Only the lines from the beginning of the data below through the line containing "[ValueError] on a NaN are both [None]. *)" belong in the response, each copied exactly.

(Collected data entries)
■ ■ ■ ■ ■

(** * Scoring pipeline of the driver-licence verification service (app.py)

    A shallow embedding of the pure part of [app.py]: the face comparator
    [compare_faces], the scorer [calculate_safety_score], the two status
    mappers, and the two expressions of the [ocr] handler that classify the
    text and assemble the score breakdown.

    Data model.
    - A Python [float] is an IEEE-754 binary64 value: Rocq's primitive
      [float], whose literals are rounded to the nearest binary64 value the
      way Python's parser rounds them.  Facts about them are proved through
      the specification [Prim2SF] of the standard library.
    - A Python [int] is a [Z].
    - A Python [str] is a [string] whose characters are read as the code
      points U+0000 .. U+00FF; [str.lower], [str.strip], [\d] and [\s] are
      defined on those code points as Python 3 defines them.
    - An operation that raises (here only [int(x)] on an infinity or a NaN)
      returns [None]. *)

From Stdlib Require Import ZArith QArith Qpower Qround List Bool Ascii String.
From Stdlib Require Import Floats Lia.
Import ListNotations.

Set Warnings "-inexact-float".

Local Open Scope Z_scope.

(** ** Python floats *)

(** [a > b], [a <= b] on floats: false as soon as one side is a NaN. *)
Definition fgt (a b : float) : bool := PrimFloat.ltb b a.
Definition fle (a b : float) : bool := PrimFloat.leb a b.

(** [int(x)]: truncation toward zero; [OverflowError] on an infinity and
    [ValueError] on a NaN are both [None]. *)
Definition int_of_SF (x : spec_float) : option Z :=
  match x with
  | S754_zero _ => Some 0
  | S754_finite s m e => Some (cond_Zopp s (Z.shiftl (Zpos m) e))
  | S754_infinity _ | S754_nan => None
  end.

Definition int_of_float (x : float) : option Z := int_of_SF (Prim2SF x).

(** The rational a finite float denotes, to state what [int] returns. *)
Definition SF2Q (x : spec_float) : option Q :=
  match x with
  | S754_zero _ => Some 0%Q
  | S754_finite s m e => Some (inject_Z (cond_Zopp s (Zpos m)) * Qpower 2 e)%Q
  | S754_infinity _ | S754_nan => None
  end.

Definition float_value (x : float) : option Q := SF2Q (Prim2SF x).

(** [k] is the floor of the number the float [x] denotes. *)
Definition floor_is (x : float) (k : Z) : Prop :=
  exists q, float_value x = Some q /\ Qfloor q = k.

(** [max(0, x)] as the builtin computes it: the first argument is kept unless
    the second compares strictly greater.  The integer [0] it then returns is
    represented by the float [0.0], which compares equal to it. *)
Definition max0 (x : float) : float := if fgt x 0 then x else 0%float.

(** ** Python strings *)

Definition code (c : ascii) : nat := nat_of_ascii c.

Definition in_range (lo hi : nat) (c : ascii) : bool :=
  (Nat.leb lo (code c) && Nat.leb (code c) hi)%bool.

Definition is_upper_az (c : ascii) : bool := in_range 65 90 c.
Definition is_lower_az (c : ascii) : bool := in_range 97 122 c.
Definition is_digit (c : ascii) : bool := in_range 48 57 c.

(** Unicode white space below U+0100: TAB..CR, FS..US, SPACE, NEL, NBSP. *)
Definition is_space (c : ascii) : bool :=
  (in_range 9 13 c || in_range 28 32 c
   || Nat.eqb (code c) 133 || Nat.eqb (code c) 160)%bool.

(** The cased letters below U+0100 that [str.lower] changes: A..Z and
    U+00C0..U+00DE without the multiplication sign U+00D7. *)
Definition lower_char (c : ascii) : ascii :=
  if (is_upper_az c || (in_range 192 222 c && negb (Nat.eqb (code c) 215)))%bool
  then ascii_of_nat (code c + 32) else c.

Fixpoint lower (s : string) : string :=
  match s with
  | EmptyString => EmptyString
  | String c s' => String (lower_char c) (lower s')
  end.

Fixpoint lstrip (s : string) : string :=
  match s with
  | EmptyString => EmptyString
  | String c s' => if is_space c then lstrip s' else s
  end.

Fixpoint rstrip (s : string) : string :=
  match s with
  | EmptyString => EmptyString
  | String c s' =>
      match rstrip s' with
      | EmptyString => if is_space c then EmptyString else String c EmptyString
      | r => String c r
      end
  end.

Definition strip (s : string) : string := rstrip (lstrip s).

Definition len (s : string) : Z := Z.of_nat (String.length s).

(** [kw in s]: [kw] occurs in [s] as a contiguous substring. *)
Fixpoint contains (kw s : string) : bool :=
  (prefix kw s ||
   match s with
   | EmptyString => false
   | String _ s' => contains kw s'
   end)%bool.

(** ** The fragment of [re] the scorer uses

    A pattern is a sequence of items [c{lo,hi}] over a character class [c];
    [hi = None] is an unbounded repetition.  [re.search] is only asked
    whether a match exists, which backtracking decides exactly. *)

Record item := Item { cls : ascii -> bool; lo : nat; hi : option nat }.

Definition pattern := list item.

■ ■ ■ ■ ■

_Solution below:_
(** * Scoring pipeline of the driver-licence verification service (app.py)

    A shallow embedding of the pure part of [app.py]: the face comparator
    [compare_faces], the scorer [calculate_safety_score], the two status
    mappers, and the two expressions of the [ocr] handler that classify the
    text and assemble the score breakdown.

    Data model.
    - A Python [float] is an IEEE-754 binary64 value: Rocq's primitive
      [float], whose literals are rounded to the nearest binary64 value the
      way Python's parser rounds them.  Facts about them are proved through
      the specification [Prim2SF] of the standard library.
    - A Python [int] is a [Z].
    - A Python [str] is a [string] whose characters are read as the code
      points U+0000 .. U+00FF; [str.lower], [str.strip], [\d] and [\s] are
      defined on those code points as Python 3 defines them.
    - An operation that raises (here only [int(x)] on an infinity or a NaN)
      returns [None]. *)

From Stdlib Require Import ZArith QArith Qpower Qround List Bool Ascii String.
From Stdlib Require Import Floats Lia.
Import ListNotations.

Set Warnings "-inexact-float".

Local Open Scope Z_scope.

(** ** Python floats *)

(** [a > b], [a <= b] on floats: false as soon as one side is a NaN. *)
Definition fgt (a b : float) : bool := PrimFloat.ltb b a.
Definition fle (a b : float) : bool := PrimFloat.leb a b.

(** [int(x)]: truncation toward zero; [OverflowError] on an infinity and
    [ValueError] on a NaN are both [None]. *)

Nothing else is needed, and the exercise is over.